* Listed entries:

(* ===== verification/Address.v ===== *)
(** The text of an IPv4 address: [ip2str] of src/csf/protocol.c and
    src/csf/libprotocol.c, which [connection_made] uses for its log line. *)

From S2P Require Import Prelude IniParser Format.

(** The four bytes of a [sin_addr], in network order. *)
Record in_addr : Type := mk_addr { a1 : Z; a2 : Z; a3 : Z; a4 : Z }.

Definition addr_ok (a : in_addr) : Prop :=
  0 <= a1 a < 256 /\ 0 <= a2 a < 256 /\ 0 <= a3 a < 256 /\ 0 <= a4 a < 256.

Definition dotted (a : in_addr) : cstr :=
  fmt_ju (a1 a) ++ L"." ++ fmt_ju (a2 a) ++ L"." ++ fmt_ju (a3 a) ++ L"." ++ fmt_ju (a4 a).

(** [inet_ntop (AF_INET, ...)]: the text with its NUL has to fit in [len] bytes. *)
Definition inet_ntop (a : in_addr) (len : Z) : option cstr :=
  if len <=? Z.of_nat (length (dotted a)) then None else Some (dotted a).

(** [ip2str]: the string it returns, and writes to [ipstr]. *)
Definition ip2str (a : in_addr) (len : Z) : option cstr :=
  match inet_ntop a len with
  | None => None
  | Some s => Some s
  end.

(** The size [connection_made] passes. *)
Definition IP_STR_LEN : Z := 16.

(** * Reading it back *)

(** The number up to the first other character, and what follows it. *)
Fixpoint number_then (acc : Z) (s : cstr) : Z * cstr :=
  match s with
  | c :: s' => match digit 10 c with Some v => number_then (acc * 10 + v) s' | None => (acc, s') end
  | [] => (acc, [])
  end.

Definition read_addr (s : cstr) : in_addr :=
  let '(x1, s1) := number_then 0 s in let '(x2, s2) := number_then 0 s1 in
  let '(x3, s3) := number_then 0 s2 in let '(x4, _) := number_then 0 s3 in mk_addr x1 x2 x3 x4.

Lemma number_then_digits ds acc s :
  Forall numeral ds -> number_then acc (ds ++ L"." ++ s) = (digits 10 acc ds, s) /\ number_then acc ds = (digits 10 acc ds, []).
Proof.
  intros H. revert acc. induction H as [|c ds [v Hv] _ IH]; intros acc; [done|]. cbn -[digit]. rewrite Hv. apply IH.
Qed.

Lemma number_then_ju z s : 0 <= z < 256 ->
  number_then 0 (fmt_ju z ++ L"." ++ s) = (z, s) /\ number_then 0 (fmt_ju z) = (z, []).
Proof.
  intros Hz. destruct (fmt_ju_ok z ltac:(lia)) as (_ & Hall & _ & Hd). specialize (Hd []). rewrite app_nil_r in Hd.
  destruct (number_then_digits (fmt_ju z) 0 s Hall) as [-> ->]. by rewrite Hd.
Qed.

Lemma byte_text z : 0 <= z < 256 -> (1 <= length (fmt_ju z) <= 3)%nat.
Proof.
  assert (forallb (fun n => (1 <=? length (fmt_ju (Z.of_nat n)))%nat && (length (fmt_ju (Z.of_nat n)) <=? 3)%nat) (seq 0 256) = true)
    as H by (vm_compute; reflexivity).
  intros Hz. rewrite forallb_forall in H. specialize (H (Z.to_nat z)). rewrite Z2Nat.id in H by lia.
  destruct (andb_true_iff (1 <=? length (fmt_ju z))%nat (length (fmt_ju z) <=? 3)%nat) as [H1 _].
  destruct (H1 (H ltac:(apply in_seq; lia))) as [Ha%Nat.leb_le Hb%Nat.leb_le]. lia.
Qed.

(** The 16 bytes that [connection_made] gives are enough for every address, the
    text is no longer than 15 characters, and it reads back as the address: two
    clients are never logged under one text. *)
Theorem ip2str_correct a : addr_ok a ->
  exists s, ip2str a IP_STR_LEN = Some s /\ (7 <= length s <= 15)%nat /\ read_addr s = a.
Proof.
  intros (H1 & H2 & H3 & H4). exists (dotted a).
  assert (7 <= length (dotted a) <= 15)%nat as Hl.
  { unfold dotted. rewrite !length_app. change (length (L".")) with 1%nat.
    pose proof (byte_text _ H1). pose proof (byte_text _ H2). pose proof (byte_text _ H3). pose proof (byte_text _ H4). lia. }
  split; [|split; [done|]].
  - unfold ip2str, inet_ntop, IP_STR_LEN. by rewrite (proj2 (Z.leb_gt _ _)) by lia.
  - unfold read_addr, dotted.
    rewrite (proj1 (number_then_ju _ _ H1)), (proj1 (number_then_ju _ _ H2)), (proj1 (number_then_ju _ _ H3)),
      (proj2 (number_then_ju _ [] H4)). by destruct a.
Qed.

Lemma ip2str_correct_witness :
  exists s, ip2str (mk_addr 10 0 255 7) IP_STR_LEN = Some s /\ (7 <= length s <= 15)%nat /\ read_addr s = mk_addr 10 0 255 7.
Proof. apply (ip2str_correct (mk_addr 10 0 255 7)). unfold addr_ok. cbn. lia. Defined.
(** What [create_logfile] does in [logger_init]. *)
Lemma create_new s2 a now g1 : local_handle s2 = Some a ->
  create_logfile localtime can_open s2 now (put_handle a (new_handle s2) g1) =
    let t := get_time localtime s2 now in
    let path := file_path (new_handle s2) t in
    Some (if can_open path then LOG_CREATE_OK else LOG_CREATE_FAILED,
          put_handle a (set_stream (if can_open path then FOpen path else FNull) (time_point t) (new_handle s2))
            (if can_open path then append_file path [] g1 else g1)).
Proof.
  intros Ha. unfold create_logfile. rewrite Ha. cbn [mbind option_bind put_handle handles]. rewrite lookup_insert_eq.
  cbn [mbind option_bind]. unfold fopen_a. destruct (can_open _); unfold put_handle, append_file; cbn; by rewrite insert_insert_eq.
Qed.

End initialisation.

(** [logger_init] with a readable configuration: a method that starts with "c"
    selects the built-in logger, and when its file can be opened the handle
    returned is ready for [write_log], in the configured period and zone; if the
    file cannot be opened NULL is returned, but the handle without its fields
    stays installed and the next [write_log] reads it; any other method selects
    the system log, to which [write_log] then sends each message. *)
Theorem logger_init_correct localtime can_open fs stray conf_file items ident getpid hostname now s g :
  (forall t, tm_ok (localtime t)) ->
  Forall item_ok items -> Z.of_nat (length items) <= 2 ^ 25 -> fs conf_file = Some (print items) ->
  let s1 := configured_statics items s in
  let s2 := set_local_handle (next_handle g) (builtin_statics ident getpid hostname s1) in
  let t := get_time localtime s2 now in
  let path := file_path (new_handle s2) t in
  exists r s' g', logger_init localtime can_open fs stray conf_file None (Some ident) getpid hostname now s g [] = Some ((r, s', g'), []) /\
    local_handle s' = Some (next_handle g) /\
    (head (log_method s1) = Some "c"%char -> can_open path = true ->
     r = Some (next_handle g) /\ s' = s2 /\
     exists h, handles g' !! next_handle g = Some h /\ logging h (tpf_of (log_timeperfile s1)) getpid t path) /\
    (head (log_method s1) = Some "c"%char -> can_open path = false ->
     r = None /\ forall now' prio message, write_log localtime can_open s' now' prio message g' = None) /\
    (head (log_method s1) <> Some "c"%char ->
     r = Some (next_handle g) /\ forall now' prio message, exists g2,
       write_log localtime can_open s' now' prio message g' = Some g2 /\
       syslogged g2 = syslogged g' ++ [(prio, strz (take 511 message))]).
Proof.
  intros Hloc Hok Hc Hf. cbv zeta. rewrite (logger_init_eq localtime can_open fs stray conf_file items) by done.
  set (s1 := configured_statics items s). set (a := next_handle g). cbv zeta.
  change (log_method (set_local_handle a s1)) with (log_method s1).
  set (s2 := set_local_handle a (builtin_statics ident getpid hostname s1)).
  destruct (Z.eqb_spec (strncmp 1 (L"csflogger") (log_method s1)) 0) as [E|E]; rewrite method_letter in E.
  - erewrite alloc_bind_eq by (apply access_Some; reflexivity). cbv beta iota zeta.
    change (builtin_statics ident getpid hostname (set_local_handle a s1)) with s2.
    erewrite alloc_bind_eq by (apply access_Some, create_new; reflexivity). cbv beta iota zeta. cbn [fst snd].
    set (t := get_time localtime s2 now). set (path := file_path (new_handle s2) t).
    destruct (can_open path) eqn:Eo; cbn [negb Z.eqb LOG_CREATE_OK LOG_CREATE_FAILED].
    + erewrite alloc_bind_eq by (apply access_Some; cbn [put_handle handles]; apply lookup_insert_eq). cbv beta iota zeta.
      do 3 eexists. split; [done|]. split; [done|]. split_and!; try done. intros _ _. split_and!; [done..|].
      eexists. split; [cbn [put_handle handles]; apply lookup_insert_eq|].
      split; try done. unfold t. by apply get_time_ok.
    + do 3 eexists. split; [done|]. split; [done|]. split_and!; try done. intros _ _. split; [done|]. intros now' prio message.
      unfold write_log. cbn [local_handle s2 set_local_handle put_handle handles]. rewrite lookup_insert_eq. done.
  - do 3 eexists. split; [done|]. split; [done|]. split_and!; try done. intros _. split; [done|]. intros now' prio message.
    unfold write_log. cbn [local_handle syslog_statics set_local_handle put_handle handles]. rewrite lookup_insert_eq.
    cbn. eexists. split; [done|]. done.
Qed.

(** Any name that starts with "c" is taken for the built-in logger. *)
Definition log_items : list item :=
  [ISection (L"server"); IPair (L"log_method") (L"console"); IPair (L"log_path") (L"/l/"); IPair (L"log_timeperfile") (L"day")].

Lemma logger_init_correct_witness :
  exists s' g' h, logger_init gmtime (fun _ => true) (fun _ => Some (print log_items)) NUL [] None (Some (L"csf")) 42 (Some (L"a.b")) 1234567890
      fresh_statics (mk_logs ∅ 0 ∅ []) [] = Some ((Some 0%nat, s', g'), []) /\
    handles g' !! 0%nat = Some h /\ logging h WLOG_DAY 42 (gmtime 1234567890) (L"/l/csflog__20090213_Fri_23.log").
Proof.
  destruct (logger_init_correct gmtime (fun _ => true) (fun _ => Some (print log_items)) NUL [] log_items (L"csf") 42 (Some (L"a.b"))
    1234567890 fresh_statics (mk_logs ∅ 0 ∅ []) gmtime_ok) as (r & s' & g' & E & _ & H & _).
  - apply (bool_decide_unpack _). vm_compute. exact I.
  - vm_compute. discriminate.
  - reflexivity.
  - destruct H as (-> & _ & h & Hh & Hl); [vm_compute; reflexivity|reflexivity|].
    exists s', g', h. split; [exact E|]. split; [exact Hh|]. vm_compute in Hl. exact Hl.
Defined.
Lemma next_stage_ok w0 R P Th q m rest qid :
  exists qid' qid'', next_stage (mc_pipeline_id m) (length R) qid (head rest) (with_parts w0 (R ++ [q]) P Th) [] =
    Some (Go (with_parts w0 (R ++ [set_queue_id qid' q] ++ prepared rest) P Th,
              match rest with [] => None | _ => Some (S (length R)) end, successor m rest (length R), qid''), []).
Proof.
  destruct rest as [|m' rest]; cbn [next_stage head prepared].
  { exists (queue_id q), qid. by destruct q. }
  assert (length (R ++ [q]) = S (length R)) as El by (rewrite length_app; cbn; lia).
  unfold successor. cbn [head]. destruct (mc_pipeline_id m' =? mc_pipeline_id m) eqn:E.
  - exists qid, (i32 (qid + 1)). erewrite alloc_bind_eq by reflexivity. cbn [negb].
    erewrite alloc_bind_eq.
    2:{ apply access_Some. unfold upd_rqcb. cbn [with_parts rqcbs set_rqcbs]. rewrite <-(assoc_L (++)).
        rewrite lookup_app_r, Nat.sub_diag by done. cbn [lookup list_lookup app mbind option_bind].
        rewrite insert_app_r_alt, Nat.sub_diag by done. reflexivity. }
    cbn [with_parts rqcbs set_rqcbs]. by rewrite El.
  - exists (queue_id q), 0. erewrite alloc_bind_eq by reflexivity. cbn [negb].
    cbn [with_parts rqcbs set_rqcbs]. rewrite El, <-(assoc_L (++)). by destruct q.
Qed.

Lemma request_queue_init_ok a next dly i d h q :
  request_queue_init pf a next dly i d h q = (CSF_OK, mk_rqcb [] next (mod_name q) (queue_id q) 0 0 dly i d h 0 0).
Proof. unfold request_queue_init. by rewrite (pf_mutex _ Hpf), (pf_cond _ Hpf). Qed.

Lemma init_stage_ok w0 R mods m rest t qid all :
  length R = length mods -> config_ok m -> stages_ok t -> no_nul (mc_mod_name m) -> stage_find t (mc_mod_name m) = None ->
  exists t' q qid', init_stage pf m (head rest)
      (mk_istate (with_parts w0 (R ++ [blank_rqcb]) (pcbs_of mods) (threads_of mods)) t (Some (length R)) qid all) [] =
    Some (Go (mk_istate (with_parts w0 (R ++ [stage_queue m (successor m rest (length R)) q] ++ prepared rest)
                (pcbs_of (mods ++ [m])) (threads_of (mods ++ [m]))) t'
                (match rest with [] => None | _ => Some (S (length R)) end) qid' (u32 (all + mc_thread_num m))), []) /\
    stages_ok t' /\ (forall nm, no_nul nm -> stage_find t' nm =
      if decide (strlcpy_str MAX_MOD_NAME_LEN nm = strlcpy_str MAX_MOD_NAME_LEN (mc_mod_name m))
      then Some (length R) else stage_find t nm).
Proof.
  intros Hl Hm Ht Hn Hf. pose proof (stage_add_ok t (mc_mod_name m) (length R) Ht Hn) as Hadd. rewrite Hf in Hadd.
  destruct Hadd as (t' & Ea & Ht' & Hfind).
  set (name := strlcpy_str MAX_MOD_NAME_LEN (mc_mod_name m)) in *.
  destruct (next_stage_ok w0 R (pcbs_of (mods ++ [m])) (threads_of mods) (set_mod_name name blank_rqcb) m rest qid)
    as (q & qid' & En).
  exists t', q, qid'. split; [|done]. unfold init_stage. cbn [is_rqcbp is_w is_stages is_qid is_all_thread_num].
  erewrite alloc_bind_eq by reflexivity. fold name.
  erewrite alloc_bind_eq.
  2:{ apply access_Some. unfold upd_rqcb. cbn [with_parts rqcbs set_rqcbs].
      rewrite lookup_app_r, Nat.sub_diag by done. cbn [lookup list_lookup mbind option_bind].
      rewrite insert_app_r_alt, Nat.sub_diag by done. reflexivity. }
  erewrite alloc_bind_eq by (apply access_Some; exact Ea). cbn [snd]. change (STAGE_ADD_OK =? STAGE_ADD_ERR) with false.
  cbn iota. erewrite alloc_bind_eq by (exact (ensure_pcb_ok w0 _ mods _ m _ Hm Hl)). cbv beta iota.
  erewrite alloc_bind_eq by exact En. cbv beta iota.
  erewrite alloc_bind_eq.
  2:{ apply access_Some. cbn [with_parts rqcbs set_rqcbs]. rewrite lookup_app_r, Nat.sub_diag by done. reflexivity. }
  rewrite request_queue_init_ok. cbn [negb]. change (CSF_OK =? CSF_OK) with true. cbn [negb].
  erewrite alloc_bind_eq by apply thread_pool_init_ok. cbn [snd fst]. cbn [with_parts rqcbs set_rqcbs].
  rewrite insert_app_r_alt, Nat.sub_diag by done. rewrite threads_of_snoc, Hl. reflexivity.
Qed.
(* ===== verification/Sendfile.v ===== *)
(** [tcp_sendfile] of src/csf/tcp.c, with the branch of each system it can be
    compiled for. A call of the system's sendfile is an answer: its result, errno
    and the number of bytes it moved from the file to the socket. [None] is a
    dereference of a pointer that is none. *)

From S2P Require Import Prelude.

(** * Data *)

(** LINUX_API, SOLARIS_API, FREEBSD_API, MACOS_API or none of them. *)
Inductive api : Type := Linux | Solaris | FreeBSD | MacOS | NoApi.

Record sf_answer : Type := mk_answer {
  sf_re : Z;
  sf_errno : Z;
  sf_moved : Z
}.

Definition EINTR : Z := 4.
Definition EIO : Z := 5.
Definition EAGAIN : Z := 11.
Definition ENOSYS : Z := 38.

(** What the caller's pointers [offset] and [sent] point to, the content of the
    file and what the socket received. *)
Record transfer : Type := mk_transfer {
  tr_offset : Z;
  tr_sent : Z;
  tr_file : list ascii;
  tr_wire : list ascii
}.

Definition slice (off n : Z) (f : list ascii) : list ascii := take (Z.to_nat n) (drop (Z.to_nat off) f).

(** The bytes the system moved. *)
Definition move (a : sf_answer) (t : transfer) : transfer :=
  mk_transfer (tr_offset t) (tr_sent t) (tr_file t) (tr_wire t ++ slice (tr_offset t) (sf_moved a) (tr_file t)).

Definition set_tr_sent (n : Z) (t : transfer) : transfer := mk_transfer (tr_offset t) n (tr_file t) (tr_wire t).

Definition set_tr_offset (n : Z) (t : transfer) : transfer := mk_transfer n (tr_sent t) (tr_file t) (tr_wire t).

(** * The function *)

Definition MAX_SF_BLK_SIZE : Z := 65536 * 16.
Definition MAX_SF_BLK_SIZE2 : Z := MAX_SF_BLK_SIZE + 65536.

(** How much is asked for. *)
Definition tcp_sendfile_size (size : Z) : Z := if MAX_SF_BLK_SIZE2 <? size then MAX_SF_BLK_SIZE else size.

(** Linux and Solaris: the system advances *offset itself, *sent is its result;
    every errno gives -1. *)
Definition linux_sendfile (a : sf_answer) (t : transfer) : Z * transfer :=
  let t1 := set_tr_sent (sf_re a) (set_tr_offset (tr_offset t + sf_moved a) (move a t)) in
  if tr_sent t1 <? 0 then (-1, t1) else if tr_sent t1 =? 0 then (-1, t1) else (0, t1).

Definition solaris_sendfile (a : sf_answer) (t : transfer) : Z * transfer :=
  let t1 := set_tr_sent (sf_re a) (set_tr_offset (tr_offset t + sf_moved a) (move a t)) in
  if tr_sent t1 <? 0 then (-1, t1) else if tr_sent t1 =? 0 then (-1, t1) else (0, t1).

(** FreeBSD: the system stores the count in *sent; the function advances *offset. *)
Definition freebsd_sendfile (a : sf_answer) (t : transfer) : Z * transfer :=
  let t1 := set_tr_sent (sf_moved a) (move a (set_tr_sent 0 t)) in
  let advance := (0, set_tr_offset (tr_offset t1 + tr_sent t1) t1) in
  if sf_re a =? -1 then
    if (sf_errno a =? EINTR) || (sf_errno a =? EAGAIN)
    then if tr_sent t1 <? 1 then (-1, t1) else advance
    else (-1, t1)
  else if tr_sent t1 =? 0 then (-1, t1)
  else advance.

(** MacOS: the call gets the address of the parameter [sent] and not the pointer
    itself, so the count replaces the pointer, and *sent at the end follows it. *)
Definition macos_sendfile (a : sf_answer) (t : transfer) : option (Z * transfer) :=
  let t1 := move a t in
  let sent := sf_moved a in
  if sf_re a =? -1 then
    if (sf_errno a =? EINTR) || (sf_errno a =? EAGAIN)
    then if sent <=? 0 then Some (-1, t1) else None
    else Some (-1, t1)
  else if sent =? 0 then Some (-1, t1)
  else None.

(** [sf] answers a call for a number of bytes; [ptr] is the pointer [sent] as a
    number, which the MacOS branch passes as the length. *)
Definition tcp_sendfile (v : api) (sf : Z -> sf_answer) (size ptr : Z) (t : transfer) : option (Z * transfer) :=
  if size =? 0 then Some (0, t)
  else
    let size := tcp_sendfile_size size in
    match v with
    | Linux => Some (linux_sendfile (sf size) t)
    | Solaris => Some (solaris_sendfile (sf size) t)
    | FreeBSD => Some (freebsd_sendfile (sf size) t)
    | MacOS => macos_sendfile (sf ptr) t
    | NoApi => Some (-1, t)
    end.

(** * What the systems document *)

(** An answer to a call for at most [count] bytes: it moves bytes that the file
    has. On Linux and Solaris the result is their number, or -1; Linux moves
    nothing then. On FreeBSD the result is 0, or -1 with what was moved before an
    interruption or a full socket buffer. *)
Definition answer_ok (v : api) (count : Z) (a : sf_answer) (t : transfer) : Prop :=
  0 <= sf_moved a <= count /\ tr_offset t + sf_moved a <= Z.of_nat (length (tr_file t)) /\
  match v with
  | Linux => sf_re a = sf_moved a \/ (sf_re a = -1 /\ sf_moved a = 0)
  | Solaris => sf_re a = sf_moved a \/ sf_re a = -1
  | FreeBSD => sf_re a = 0 \/ (sf_re a = -1 /\ (sf_moved a = 0 \/ sf_errno a = EINTR \/ sf_errno a = EAGAIN))
  | MacOS | NoApi => True
  end.

Definition answers_ok (v : api) (sf : Z -> sf_answer) (t : transfer) : Prop :=
  forall count, 0 < count -> answer_ok v count (sf count) t.

Definition working (v : api) : bool := match v with Linux | Solaris | FreeBSD => true | _ => false end.

(** A client that calls the function again and again, whatever it returns. *)
Inductive sends (v : api) (t0 : transfer) : transfer -> Prop :=
| sends_refl : sends v t0 t0
| sends_call t sf size ptr rc t' :
    sends v t0 t -> 0 <= size -> answers_ok v sf t ->
    tcp_sendfile v sf size ptr t = Some (rc, t') -> sends v t0 t'.

(** * Proofs *)

Lemma slice_app off a b f : 0 <= off -> 0 <= a -> 0 <= b -> slice off a f ++ slice (off + a) b f = slice off (a + b) f.
Proof.
  intros Ho Ha Hb. unfold slice. rewrite !Z2Nat.inj_add, <-drop_drop by done. generalize (drop (Z.to_nat off) f) as k.
  intros k. by rewrite take_take_drop.
Qed.

(** [n] bytes of the file went out and the offset is behind them. *)
Definition advanced (t t' : transfer) (n : Z) : Prop :=
  0 <= n /\ tr_file t' = tr_file t /\ tr_offset t' = tr_offset t + n /\
  tr_offset t' <= Z.max (tr_offset t) (Z.of_nat (length (tr_file t))) /\
  tr_wire t' = tr_wire t ++ slice (tr_offset t) n (tr_file t).

Lemma advanced_0 t t' : tr_file t' = tr_file t -> tr_offset t' = tr_offset t -> tr_wire t' = tr_wire t -> advanced t t' 0.
Proof. intros Hf Ho Hw. unfold advanced, slice. rewrite Hf, Ho, Hw, app_nil_r. repeat split; lia. Qed.

(** One call on a working system. *)
Lemma tcp_sendfile_call v sf size ptr t rc t' :
  working v = true -> 0 <= size -> answers_ok v sf t -> tcp_sendfile v sf size ptr t = Some (rc, t') ->
  exists n, advanced t t' n /\ (rc = 0 \/ rc = -1) /\
    (rc = 0 -> size <> 0 -> tr_sent t' = n /\ 0 < n <= tcp_sendfile_size size).
Proof.
  intros Hv Hs Hans. unfold tcp_sendfile. destruct (Z.eqb_spec size 0) as [->|Hne].
  { intros [= <- <-]. exists 0. split; [by apply advanced_0|]. split; [by left|done]. }
  assert (0 < tcp_sendfile_size size) as Hpos by (unfold tcp_sendfile_size; case_match; [done|lia]).
  destruct (Hans _ Hpos) as (Hm & Hf & Ha). cbn zeta. set (a := sf (tcp_sendfile_size size)) in *. clearbody a.
  assert (forall t2, tr_file t2 = tr_file t -> tr_offset t2 = tr_offset t + sf_moved a ->
    tr_wire t2 = tr_wire t ++ slice (tr_offset t) (sf_moved a) (tr_file t) -> advanced t t2 (sf_moved a)) as Hadv.
  { intros t2 H1 H2 H3. unfold advanced. rewrite H1, H2, H3. repeat split; lia. }
  destruct v; try done; unfold linux_sendfile, solaris_sendfile, freebsd_sendfile; cbn -[slice EINTR EAGAIN];
    repeat case_match; bool_props; intros [= <- <-].
  all: first [ solve [exists (sf_moved a); split; [by apply Hadv|]; split; [by (left + right)|]; intros; cbn; lia]
             | exists 0; split; [|split; [by right|done]]; apply advanced_0; cbn; try done ].
  all: assert (sf_moved a = 0) as -> by lia; unfold slice; by rewrite app_nil_r.
Qed.


Definition tr_demo : transfer := mk_transfer 1 0 (L"abcdef") [].
Definition tr_demo1 : transfer := mk_transfer 3 2 (L"abcdef") (L"bc").


(** In the MacOS branch no call for some bytes succeeds: it fails, or it has sent
    bytes and follows their number as a pointer. *)
Lemma macos_sendfile_never_succeeds sf size ptr t t' : size <> 0 -> tcp_sendfile MacOS sf size ptr t <> Some (0, t').
Proof.
  intros Hs. unfold tcp_sendfile, macos_sendfile. rewrite (proj2 (Z.eqb_neq _ _) Hs). repeat case_match; done.
Qed.

(** In the FreeBSD branch an error other than an interruption or a full buffer
    hides the bytes that went out before it: the offset stays behind them. *)
Lemma freebsd_sendfile_hides :
  exists t', tcp_sendfile FreeBSD (fun _ => mk_answer (-1) EIO 2) 4 0 tr_demo = Some (-1, t') /\
    tr_wire t' = L"bc" /\ tr_offset t' = tr_offset tr_demo.
Proof. eexists. split; [reflexivity|]. split; reflexivity. Qed.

* Task objective: Return exactly what appears above, from the first line of the entries to the line with "Definition IP_STR_LEN : Z := 16.", inclusive.

* Solution for this task:
(* ===== verification/Address.v ===== *)
(** The text of an IPv4 address: [ip2str] of src/csf/protocol.c and
    src/csf/libprotocol.c, which [connection_made] uses for its log line. *)

From S2P Require Import Prelude IniParser Format.

(** The four bytes of a [sin_addr], in network order. *)
Record in_addr : Type := mk_addr { a1 : Z; a2 : Z; a3 : Z; a4 : Z }.

Definition addr_ok (a : in_addr) : Prop :=
  0 <= a1 a < 256 /\ 0 <= a2 a < 256 /\ 0 <= a3 a < 256 /\ 0 <= a4 a < 256.

Definition dotted (a : in_addr) : cstr :=
  fmt_ju (a1 a) ++ L"." ++ fmt_ju (a2 a) ++ L"." ++ fmt_ju (a3 a) ++ L"." ++ fmt_ju (a4 a).

(** [inet_ntop (AF_INET, ...)]: the text with its NUL has to fit in [len] bytes. *)
Definition inet_ntop (a : in_addr) (len : Z) : option cstr :=
  if len <=? Z.of_nat (length (dotted a)) then None else Some (dotted a).

(** [ip2str]: the string it returns, and writes to [ipstr]. *)
Definition ip2str (a : in_addr) (len : Z) : option cstr :=
  match inet_ntop a len with
  | None => None
  | Some s => Some s
  end.

(** The size [connection_made] passes. *)
Definition IP_STR_LEN : Z := 16.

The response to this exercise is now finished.